Quelles sont les raisons de son succès et surtout comment faire pour limiter la présence de cette graminée peu appétente et à faible valeur alimentaire ?

 

Une plante pas comme les autres

Les raisons de sa diffusion sont nombreuses. Il s’agit d’une espèce très rustique qui se contente de contextes pédoclimatiques rédhibitoires pour les graminées fourragères cultivées. Sécheresse et fortes chaleurs estivales, hydromorphie, surpâturage et piétinement font disparaitre les « bonnes espèces » mais pas l’Agrostide, qui au contraire profite de la disparition des autres plantes pour se développer. D’autant plus que, comme l’indique son nom, elle est capable de se propager grâces aux stolons, qui lui permettent de s’ancrer dans les trous autour d’elle.

Elle supporte bien les forts taux de matière organique accompagnés de faibles disponibilités d’éléments minéraux, encore des facteurs qui font reculer les bonnes espèces. Si ce n’était pas suffisant, elle produit des substances dites « allélopathiques », c’est-à-dire qui empêchent les autres plantes de lever et se développer correctement.

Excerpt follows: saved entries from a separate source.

(* ===== verification/RequestPool.v ===== *)
(** * Admission gates and request pools (cmd/ori-gateway/app.go, requests.go)

    A callback gate counts what it admitted and refuses everything once the
    stop is decided. A request pool runs messages off the broker callback: each
    configured device has its own allowance of each family and every other
    device segment shares one; an unordered pool gives each message a goroutine,
    an ordered one gives each device a goroutine that takes its messages in
    turn. Goroutines are threads of a step relation, each step one critical
    section or one unlocked action of the source; a handler's own panic is
    recovered and ends it like a return. *)
From S2P Require Import Prelude GoBytes Json Contracts BrokerIngress.

Module RequestPool.
Import Contracts.
Import BrokerIngress (IngressRates, ir_Burst).

(** ** [callbackGate]: its wait group is a count *)
Record callbackGate := MkCallbackGate { cg_closed : bool; cg_running : Z }.
Definition newCallbackGate : callbackGate := MkCallbackGate false 0.
Definition enter (g : callbackGate) : bool * callbackGate :=
  if cg_closed g then (false, g) else (true, MkCallbackGate false (cg_running g + 1)).
Definition refuse (g : callbackGate) : callbackGate := MkCallbackGate true (cg_running g).
Definition refused (g : callbackGate) : bool := cg_closed g.
Definition Done (g : callbackGate) : callbackGate := MkCallbackGate (cg_closed g) (cg_running g - 1).
(** [close] returns once this holds of the refused gate. *)
Definition joined (g : callbackGate) : Prop := cg_closed g = true ∧ cg_running g = 0.

(** ** The pool *)
Definition heldKey : Type := string * string.
(** [pr_handle] names the handler of the subscription. *)
Record pendingRequest := MkPending { pr_topic : string; pr_payload : string; pr_family : string; pr_handle : nat }.

Record requestPool := MkPool {
  rp_ordered : bool; rp_limits : gmap string Z; rp_configured : gset string;
  rp_held : gmap heldKey Z; rp_queued : gmap string (list pendingRequest); rp_draining : gset string }.

Definition makePool (ordered : bool) (devices families : list string) : requestPool :=
  MkPool ordered (list_to_map ((λ f, (f, match IngressRates !! f with Some r => ir_Burst r | None => 0 end)) <$> families)) (list_to_set devices) ∅ ∅ ∅.
Definition newRequestPool := makePool false.
Definition newOrderedRequestPool := makePool true.
Definition newEvidencePool (devices : list string) : requestPool := newOrderedRequestPool devices [FamilyEvidenceOutbound; FamilyEvidenceInboundAck].

Definition setPool (p : requestPool) (held : gmap heldKey Z) (queued : gmap string (list pendingRequest)) (draining : gset string) : requestPool :=
  MkPool (rp_ordered p) (rp_limits p) (rp_configured p) held queued draining.

Definition heldOf (p : requestPool) (key : heldKey) : Z := default 0 (rp_held p !! key).
Definition queuedOf (p : requestPool) (device : string) : list pendingRequest := default [] (rp_queued p !! device).
Definition limitOf (p : requestPool) (family : string) : Z := default 0 (rp_limits p !! family).

(** [subscribe] up to the broker: the family its handler serves. *)
Definition subscribe (visit : list string) (p : requestPool) (topic : string) : res string :=
  match PayloadFamily visit topic with
  | Some family => if decide (is_Some (rp_limits p !! family)) then Ok family else Err (EMsg "request pool does not serve the family of the topic")
  | None => Err (EMsg "request pool does not serve the family of the topic")
  end.

Definition requestDeviceSegment (topic : string) : string :=
  match dropPrefix topic "ori/" with
  | None => ""
  | Some rest => match split slash rest with d :: _ => d | [] => "" end
  end.

(** The allowance a topic draws on: its device's, or the shared one. *)
Definition allowance (p : requestPool) (topic : string) : string :=
  let device := requestDeviceSegment topic in if decide (device ∈ rp_configured p) then device else "".

(** What the callback goes on with once it left the lock. *)
Inductive verdict := NotAdmitted | OverBound | Spawn (device : string) (req : pendingRequest) | Enqueued (device : string) (req : pendingRequest) (start : bool).

Definition handler (family : string) (handle : nat) (topic payload : string) (g : callbackGate) (p : requestPool) : verdict * callbackGate * requestPool :=
  let device := allowance p topic in
  let key := (device, family) in
  match enter g with
  | (false, g') => (NotAdmitted, g', p)
  | (true, g') =>
    if limitOf p family <=? heldOf p key then (OverBound, g', p)
    else
      let held := <[key := heldOf p key + 1]> (rp_held p) in
      let req := MkPending topic payload family handle in
      if negb (rp_ordered p) then (Spawn device req, g', setPool p held (rp_queued p) (rp_draining p))
      else (Enqueued device req (negb (bool_decide (device ∈ rp_draining p))), g',
            setPool p held (<[device := queuedOf p device ++ [req]]> (rp_queued p)) ({[device]} ∪ rp_draining p))
  end.

(** The head of a device's queue, which [drain] indexes; [None] is its panic. *)
Definition take (device : string) (p : requestPool) : option (pendingRequest * requestPool) :=
  match queuedOf p device with
  | [] => None
  | req :: rest => Some (req, setPool p (rp_held p) (<[device := rest]> (rp_queued p)) (rp_draining p))
  end.

(** The deferred section of [run]: whether it was the last. *)
Definition finish (device : string) (req : pendingRequest) (p : requestPool) : bool * requestPool :=
  let key := (device, pr_family req) in
  let n := heldOf p key - 1 in
  let held := if n =? 0 then delete key (rp_held p) else <[key := n]> (rp_held p) in
  if rp_ordered p && bool_decide (queuedOf p device = []) then (true, setPool p held (delete device (rp_queued p)) (rp_draining p ∖ {[device]}))
  else (false, setPool p held (rp_queued p) (rp_draining p)).

(** ** Goroutines *)
Inductive thread :=
| TDrop (family : string) (length : Z)                    (* over the bound, its admission not yet released *)
| TDrain (device : string)                                (* at the top of drain's loop *)
| TRun (device : string) (req : pendingRequest)           (* run, before it looks at the gate *)
| THandle (device : string) (req : pendingRequest)        (* inside the handler *)
| TFinish (device : string) (req : pendingRequest)        (* before the deferred section *)
| TRelease (device : string) (again : bool).              (* before the release; then drain's loop or the end *)

(** [c_others] counts the callbacks the gate admitted besides the pool's
    messages; the histories are the messages accepted, those whose turn came
    (with whether they were handled), and the drops counted. *)
Record conf := MkPConf {
  c_gate : callbackGate; c_pool : requestPool; c_threads : list thread; c_others : nat;
  c_accepted : list (string * pendingRequest); c_begun : list (string * pendingRequest * bool); c_drops : list (string * Z) }.

(** What the verdict starts. *)
Definition spawned (v : verdict) (family payload : string) : list thread :=
  match v with
  | NotAdmitted => []
  | OverBound => [TDrop family (slen payload)]
  | Spawn device req => [TRun device req]
  | Enqueued device _ start => if start then [TDrain device] else []
  end.
Definition acceptedBy (v : verdict) : list (string * pendingRequest) :=
  match v with Spawn device req | Enqueued device req _ => [(device, req)] | _ => [] end.

(** One step of a goroutine: what it becomes, and the state. [None] is a
    panic outside the handler, which nothing recovers. *)
Definition advance (t : thread) (c : conf) : option (list thread * conf) :=
  match t with
  | TDrop family length => Some ([], MkPConf (Done (c_gate c)) (c_pool c) (c_threads c) (c_others c) (c_accepted c) (c_begun c) (c_drops c ++ [(family, length)]))
  | TDrain device =>
    '(req, p') ← take device (c_pool c);
    Some ([TRun device req], MkPConf (c_gate c) p' (c_threads c) (c_others c) (c_accepted c) (c_begun c) (c_drops c))
  | TRun device req =>
    let handled := negb (refused (c_gate c)) in
    Some ([if handled then THandle device req else TFinish device req],
      MkPConf (c_gate c) (c_pool c) (c_threads c) (c_others c) (c_accepted c) (c_begun c ++ [(device, req, handled)]) (c_drops c))
  | THandle device req => Some ([TFinish device req], c)
  | TFinish device req =>
    let '(last, p') := finish device req (c_pool c) in
    Some ([TRelease device (rp_ordered (c_pool c) && negb last)], MkPConf (c_gate c) p' (c_threads c) (c_others c) (c_accepted c) (c_begun c) (c_drops c))
  | TRelease device again =>
    Some (if again then [TDrain device] else [], MkPConf (Done (c_gate c)) (c_pool c) (c_threads c) (c_others c) (c_accepted c) (c_begun c) (c_drops c))
  end.

Definition withThreads (ts : list thread) (c : conf) : conf := MkPConf (c_gate c) (c_pool c) ts (c_others c) (c_accepted c) (c_begun c) (c_drops c).

Inductive pstep : conf → conf → Prop :=
| P_enter c g' : enter (c_gate c) = (true, g') →
    pstep c (MkPConf g' (c_pool c) (c_threads c) (S (c_others c)) (c_accepted c) (c_begun c) (c_drops c))
| P_leave c n : c_others c = S n →
    pstep c (MkPConf (Done (c_gate c)) (c_pool c) (c_threads c) n (c_accepted c) (c_begun c) (c_drops c))
| P_refuse c : pstep c (MkPConf (refuse (c_gate c)) (c_pool c) (c_threads c) (c_others c) (c_accepted c) (c_begun c) (c_drops c))
| P_message c family handle topic payload v g' p' :
    is_Some (rp_limits (c_pool c) !! family) → handler family handle topic payload (c_gate c) (c_pool c) = (v, g', p') →
    pstep c (MkPConf g' p' (c_threads c ++ spawned v family payload) (c_others c) (c_accepted c ++ acceptedBy v) (c_begun c) (c_drops c))
| P_thread c l1 t l2 ts c' : c_threads c = l1 ++ t :: l2 → advance t c = Some (ts, c') → pstep c (withThreads (l1 ++ ts ++ l2) c').

(** A goroutine's step alone. *)
Inductive tstep : conf → conf → Prop :=
| T_thread c l1 t l2 ts c' : c_threads c = l1 ++ t :: l2 → advance t c = Some (ts, c') → tstep c (withThreads (l1 ++ ts ++ l2) c').

Definition pinit (p : requestPool) : conf := MkPConf newCallbackGate p [] 0 [] [] [].
End RequestPool.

Sa valeur alimentaire est moindre, malgré l’épiaison tardive. Aux Etats Unis les semenciers ont développés des variétés OGM résistantes au glyphosate (l’agrostide est une espèce recherchée dans les terrains de golf grâce à sa capacité de former une couverture homogène et à supporter les fauches fréquentes et rases). Les gènes de résistance se sont propagés aux variétés sauvages ce qui fait qu’aujourd’hui elle représente un problème aussi dans les pâturages conventionnels.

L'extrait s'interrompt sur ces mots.